Statistics for Data Science
上QQ阅读APP看书,第一时间看更新

Statistical population

You can perhaps think of a statistical population as a recordset (or a set of records). This set or group of records will be of similar items or events that are of interest to the data scientist for some experiment.

For a data developer, a population of data may be a recordset of all sales transactions for a month, and the interest might be reporting to the senior management of an organization which products are the fastest sellers and at which time of the year.

For a data scientist, a population may be a recordset of all emergency room admissions during a month, and the area of interest might be to determine the statistical demographics for emergency room use.

Typically, the terms statistical population and statistical model are or can be used interchangeably. Once again, data scientists continue to evolve with their alignment on their use of common terms.

Another key point concerning statistical populations is that the recordset may be a group of (actually) existing objects or a hypothetical group of objects.

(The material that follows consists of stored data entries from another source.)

(** [cmd] answers the request [r]. *)
Definition answers (ready : Command → outcome Command) (r : outcome Command) (cmd : Command)
    : Prop :=
  ∃ req, r = Ok req ∧ ready req = Ok cmd ∧ IsValid cmd = true.

Definition uniform (cmds : list Command) : Prop :=
  ∀ a b, a ∈ cmds → b ∈ cmds → cmd_type a = cmd_type b.

(** A data vector is sent whole, as commands of one type, or not at all; no
    activation is sent while a refresh is expected ([wr]). *)
Definition complete (ready : Command → outcome Command) (wr : bool)
    (reqs : list (outcome Command)) (cmds : list Command) : Prop :=
  (cmds = [] ∨ Forall2 (answers ready) reqs cmds) ∧ uniform cmds ∧
  (wr = true → ∀ cmd, cmd ∈ cmds → cmd_type cmd ≠ PIM_ACTIVATE).

(** The accelerator's configuration, queue and workloads are what they were. *)
Record stuck_at (flow0 : Dataflow) (queue0 : list Transaction)
    (jobs0 : list (Z * Z * Z * (Z * Z * Z))) (s : JedecDRAMSystem) : Prop := {
  sk_flow : flow s = flow0;
  sk_queue : pim_trans_queue_ s = queue0;
  sk_jobs : workload <$> cuts_ s = jobs0;
  sk_status : Forall (λ c, 0 ≤ iw_status c ≤ 3) (cuts_ s)
}.

(** Concrete states: one cut over the channels and banks of the HBM2
    configuration, with a workload of the given dimensions. *)
Definition one_cut : Dataflow := mkDataflow 1 1 1 1 1 0 1 1 256 0 0.
Definition cut_of (m n k : Z) : Cut := Cut_init <| M := m |> <| N := n |> <| K := k |>.

(** A launch for the only cut, before its dimensions are set. *)
Definition early_launch (s : JedecDRAMSystem) : JedecDRAMSystem :=
  s <| flow := one_cut |> <| cuts_ := [Cut_init] |>
    <| pim_trans_queue_ := [Transaction_rw 3 false; Transaction_rw (workload_packet 0 0 512 7) false] |>.

(** A channel that is not ready. *)
Definition hold (ch : Z) (cmd : Command) : outcome Command :=
  Ok (if Channel cmd =? ch then Command_default else cmd).

(** Cycles of a memory system, dropping what they report. *)
Fixpoint jedec_ticks (fd : double → string) (st : string → string → string → string) (n : nat)
    (s : JedecDRAMSystem) : outcome JedecDRAMSystem :=
  match n with
  | O => Ok s
  | S n => '(s, _, _) ← Jedec_ClockTick fd st s; jedec_ticks fd st n s
  end.

(** ** Fields *)

Lemma low_bits_mod w a : 0 ≤ w → low_bits w a = a mod 2 ^ w.
Proof.
  intros Hw. unfold low_bits. by rewrite <- Z.land_ones by lia.
Qed.

Lemma low_field w v r : 0 ≤ w → 0 ≤ v < 2 ^ w → low_bits w (field w v r) = v.
Proof.
  intros Hw Hv. rewrite low_bits_mod by done. unfold field.
  rewrite Z.mul_comm, Z.mod_add by lia. by apply Z.mod_small.
Qed.

Lemma rest_field w v r : 0 ≤ w → 0 ≤ v < 2 ^ w → Z.shiftr (field w v r) w = r.
Proof.
  intros Hw Hv. rewrite Z.shiftr_div_pow2 by done. unfold field.
  rewrite Z.mul_comm, Z.div_add by lia. by rewrite Z.div_small.
Qed.

(** The tests on single bits, on the fields. *)
Lemma bit_test p i : 0 ≤ i → (Z.land p (Z.shiftl 1 i) =? 0) = negb (Z.testbit p i).
Proof.
  intros Hi. rewrite Z.shiftl_1_l.
  assert (Z.land p (2 ^ i) = if Z.testbit p i then 2 ^ i else 0) as ->.
  { apply Z.bits_inj'. intros n Hn. rewrite Z.land_spec.
    destruct (Z.testbit p i) eqn:E.
    - destruct (decide (n = i)) as [->|]; [by rewrite E|].
      rewrite Z.pow2_bits_false by done. by rewrite andb_false_r.
    - rewrite Z.bits_0. destruct (decide (n = i)) as [->|]; [by rewrite E|].
      rewrite Z.pow2_bits_false by done. by rewrite andb_false_r. }
  destruct (Z.testbit p i); [|done]. simpl. apply Z.eqb_neq. lia.
Qed.

Lemma field_bit w v r i :
  0 ≤ i → 0 ≤ w → 0 ≤ v < 2 ^ w →
  Z.testbit (field w v r) i = if i <? w then Z.testbit v i else Z.testbit r (i - w).
Proof.
  intros Hi Hw Hv. destruct (i <? w) eqn:E; split_bool.
  - rewrite <- (low_field w v r) at 2 by done. rewrite low_bits_mod by done.
    by rewrite Z.mod_pow2_bits_low by lia.
  - rewrite <- (rest_field w v r) at 2 by done. rewrite Z.shiftr_spec by lia. f_equal. lia.
Qed.

Lemma launch_field r : is_launch (field 1 0 r) = false.
Proof.
  unfold is_launch. change 1 with (Z.shiftl 1 0) at 2. rewrite bit_test by lia.
  by rewrite field_bit by lia.
Qed.

(** The kind of load is in the two bits that tell a dataflow packet. *)
Lemma dataflow_field cut ty r :
  0 ≤ cut < 16 → 0 ≤ ty < 4 → is_dataflow (field 1 0 (field 4 cut (field 2 ty r))) = (ty =? 3).
Proof.
  intros Hc Ht. unfold is_dataflow. rewrite !bit_test by lia.
  repeat (rewrite field_bit by lia; cbn [Z.ltb Z.compare Z.sub Z.add Z.opp Z.pos_sub Pos.compare Pos.compare_cont Z.succ_double Z.double Z.pred_double Pos.pred_double]).
  assert (ty = 0 ∨ ty = 1 ∨ ty = 2 ∨ ty = 3) as [->|[->|[->| ->]]] by lia; done.
Qed.

Ltac unpack := repeat first [rewrite rest_field by lia|rewrite low_field by lia].

Lemma dataflow_decodes cut v h m u d t vn hn k st :
  0 ≤ cut < 16 → Forall (λ x, 0 ≤ x < 8) [v; m; u; vn] → Forall (λ x, 0 ≤ x < 2) [h; d; hn] →
  0 ≤ t < 16 → Forall (λ x, 0 ≤ x < 32) [k; st] →
  load_dataflow (dataflow_packet cut v h m u d t vn hn k st)
  = mkDataflow (2 ^ v) (2 ^ h) (2 ^ m) (2 ^ u) (2 ^ m * 2 ^ u) d (2 ^ vn) (2 ^ hn) (2 ^ t) st k.
Proof.
  rewrite !Forall_cons. intros Hc (Hv & Hm & Hu & Hvn & _) (Hh & Hd & Hhn & _) Ht (Hk & Hst & _).
  unfold load_dataflow, dataflow_packet. cbv zeta. unpack. by rewrite !Z.shiftl_1_l.
Qed.

Lemma workload_decodes cut ty dim row :
  0 ≤ cut < 16 → 0 ≤ ty < 4 → 0 ≤ dim < 2 ^ 32 → 0 ≤ row < 2 ^ 22 →
  workload_fields (workload_packet cut ty dim row) = (cut, ty, s32 dim, row).
Proof.
  intros Hc Ht Hd Hr. unfold workload_fields, workload_packet. cbv zeta. by unpack.
Qed.

(** Every packet is of this form, so that the invalid kind of load, which
    would abort, is never decoded: it is a dataflow packet. *)
Lemma load_type_valid a :
  0 ≤ a → is_launch a = false → is_dataflow a = false → 0 ≤ (workload_fields a).1.1.2 < 3.
Proof.
  intros Ha _ Hd. unfold workload_fields. cbn [fst snd].
  set (r := Z.shiftr (Z.shiftr a 1) 4). pose proof (low_bits_mod 2 r ltac:(lia)) as E.
  pose proof (Z.mod_pos_bound r (2 ^ 2) ltac:(lia)). rewrite E.
  enough (r mod 2 ^ 2 ≠ 3) by lia. intros E3. unfold is_dataflow in Hd. rewrite !bit_test in Hd by lia.
  assert (Hb : ∀ i, 0 ≤ i < 2 → Z.testbit a (5 + i) = true).
  { intros i Hi. transitivity (Z.testbit (r mod 2 ^ 2) i).
    - rewrite Z.mod_pow2_bits_low by lia. unfold r. rewrite !Z.shiftr_spec by lia. f_equal. lia.
    - rewrite E3. assert (i = 0 ∨ i = 1) as [->| ->] by lia; done. }
  change 5 with (5 + 0) in Hd. change 6 with (5 + 1) in Hd. by rewrite !Hb in Hd by lia.
Qed.

(** ** Collecting commands *)

Section Collect.
Context (ready : Command → outcome Command).

Lemma answers_uniform_snoc cmds cmd :
  uniform cmds → type_eqb (cmd_type (hd cmd (cmds ++ [cmd]))) (cmd_type cmd) = true →
  uniform (cmds ++ [cmd]).
Proof.
  intros Hu H. apply type_eqb_true in H.
  assert (Hall : ∀ a, a ∈ cmds ++ [cmd] → cmd_type a = cmd_type cmd).
  { intros a. rewrite elem_of_app, list_elem_of_singleton. intros [Ha| ->]; [|done].
    destruct cmds as [|c cmds]; [by apply elem_of_nil in Ha|]. simpl in H. rewrite <- H.
    apply Hu; [done|left]. }
  intros a b Ha Hb. by rewrite (Hall a Ha), (Hall b Hb).
Qed.

(** The banks of a channel: everything is collected, or nothing is. *)
Lemma collect_banks_spec mk ks cmds cmds' :
  uniform cmds → collect_banks ready mk ks cmds = Ok cmds' →
  cmds' = [] ∨ ∃ new, cmds' = cmds ++ new ∧ Forall2 (answers ready) (mk <$> ks) new ∧ uniform cmds'.
Proof.
  revert cmds. induction ks as [|k ks IH]; intros cmds Hu; cbn [collect_banks].
  { intros [= <-]. right. exists []. rewrite app_nil_r. by split_and!. }
  intros H. apply bind_Ok in H as (req & Hreq & H). apply bind_Ok in H as (cmd & Hcmd & H).
  destruct (IsValid cmd) eqn:Hv; [|left; by injection H]. cbn [negb] in H.
  destruct (type_eqb _ _) eqn:Ht; [|left; by injection H].
  destruct (IH _ (answers_uniform_snoc _ _ Hu Ht) H) as [->|(new & -> & Hn & Hu')]; [by left|].
  right. exists (cmd :: new). rewrite <- (assoc (++)) in *. split_and!; [done| |done].
  csimpl. constructor; [by exists req|done].
Qed.

Lemma collect_channels_spec mk js ks cmds cmds' :
  uniform cmds → collect_channels ready mk js ks cmds = Ok cmds' →
  cmds' = [] ∨ ∃ new, cmds' = cmds ++ new ∧
    Forall2 (answers ready) (requests mk js ks) new ∧ uniform cmds'.
Proof.
  revert cmds. induction js as [|j js IH]; intros cmds Hu; cbn [collect_channels].
  { intros [= <-]. right. exists []. rewrite app_nil_r. by split_and!. }
  intros (cmds1 & H1 & H)%bind_Ok.
  destruct (collect_banks_spec _ _ _ _ Hu H1) as [->|(new & -> & Hn & Hu1)];
    [left; by injection H|].
  assert (H2 : cmds ++ new = [] ∧ cmds' = [] ∨ collect_channels ready mk js ks (cmds ++ new) = Ok cmds').
  { destruct (cmds ++ new); [left; by injection H as <-|by right]. }
  destruct H2 as [[_ ->]|H2]; [by left|].
  destruct (IH _ Hu1 H2) as [->|(new' & -> & Hn' & Hu')]; [by left|].
  right. exists (new ++ new'). rewrite (assoc (++)). split_and!; [done| |done].
  unfold requests in *. csimpl. apply Forall2_app; [|exact Hn'].
  clear -Hn. revert new Hn. induction ks as [|k ks IH]; intros new Hn; csimpl in *; [done|].
  inversion Hn; subst. constructor; auto.
Qed.
End Collect.

(** ** Phases *)

Lemma vset_Forall2 {A} (R : A → A → Prop) l l' i x y :
  (∀ z, z ∈ l → R z z) → vget l i = Ok x → R x y → vset l i y = Ok l' → Forall2 R l l'.
Proof.
  intros Hrefl [Hi Hx]%vget_Ok Hxy [_ ->]%vset_Ok.
  apply Forall2_same_length_lookup_2; [by rewrite length_insert|].
  intros n a b Ha Hb. destruct (decide (n = Z.to_nat i)) as [->|Hn].
  - rewrite list_lookup_insert_eq in Hb by (by eapply lookup_lt_Some). congruence.
  - rewrite list_lookup_insert_ne in Hb by done. assert (a = b) as <- by congruence.
    apply Hrefl. by eapply list_elem_of_lookup_2.
Qed.

#[global] Instance same_job_preorder : PreOrder same_job.
Proof. split; [by split|]. intros a b c [] []. split; congruence. Qed.

Lemma same_jobs_set cs cs' i c c' :
  vget cs i = Ok c → same_job c c' → vset cs i c' = Ok cs' → Forall2 same_job cs cs'.
Proof. intros Hc Hj Hs. eapply vset_Forall2; [|exact Hc|exact Hj|exact Hs]. done. Qed.

Lemma phase_stay p q : q = p → 0 ≤ p ≤ 3 → phase_step p q.
Proof. intros -> H. by apply stay. Qed.

Lemma phase_next p q : q = p + 1 → 0 ≤ p < 3 → phase_step p q.
Proof.
  intros -> H. assert (p = 0 ∨ p = 1 ∨ p = 2) as [->|[->| ->]] by lia; constructor.
Qed.

Ltac job_set := eapply same_jobs_set; [eassumption| |eassumption]; done.

Section Phases.
Context (config : Config) (f : Dataflow) (ready : Command → outcome Command) (wr : bool).

Lemma step_weights_job g c c' cmds :
  iw_status c = 0 → step_weights config f ready wr g c = Ok (c', cmds) → job_step c c'.
Proof.
  intros H0 H. unfold step_weights in H. do 4 (apply bind_Ok in H as (? & _ & H)).
  apply bind_Ok in H as (l & _ & H). destruct l as [|first rest].
  { injection H as <- <-. split; [done|]. by apply phase_stay; [|lia]. }
  destruct (type_eqb (cmd_type first) PIM_ACTIVATE).
  { destruct (_ || _); injection H as <- <-; (split; [done|]; by apply phase_stay; [|lia]). }
  set (c1 := if type_eqb _ GH_READ_PRECHARGE then _ else c) in H.
  assert (Hj : same_job c c1) by (unfold c1; by destruct (type_eqb _ _)).
  clearbody c1. destruct Hj as [Hw Hs].
  destruct (_ && _); [injection H as <- <-; split; [done|]; apply phase_stay; [done|lia]|].
  apply bind_Ok in H as (fin & _ & H).
  destruct fin; injection H as <- <-; (split; [exact Hw|]); [apply phase_next|apply phase_stay]; (done || lia || (rewrite <- Hs; done)).
Qed.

Using the preceding example, you might draw a comparison of actual objects as those actual sales transactions recorded for the month while the hypothetical objects as sales transactions are expected, forecast, or presumed (based upon observations or experienced assumptions or other logic) to occur during a month.

Finally, through the use of statistical inference (explained later in this chapter), the data scientist can select a portion or subset of the recordset (or population) with the intention that it will represent the total population for a particular area of interest. This subset is known as a statistical sample.

If a sample of a population is chosen accurately, characteristics of the entire population (that the sample is drawn from) can be estimated from the corresponding characteristics of the sample.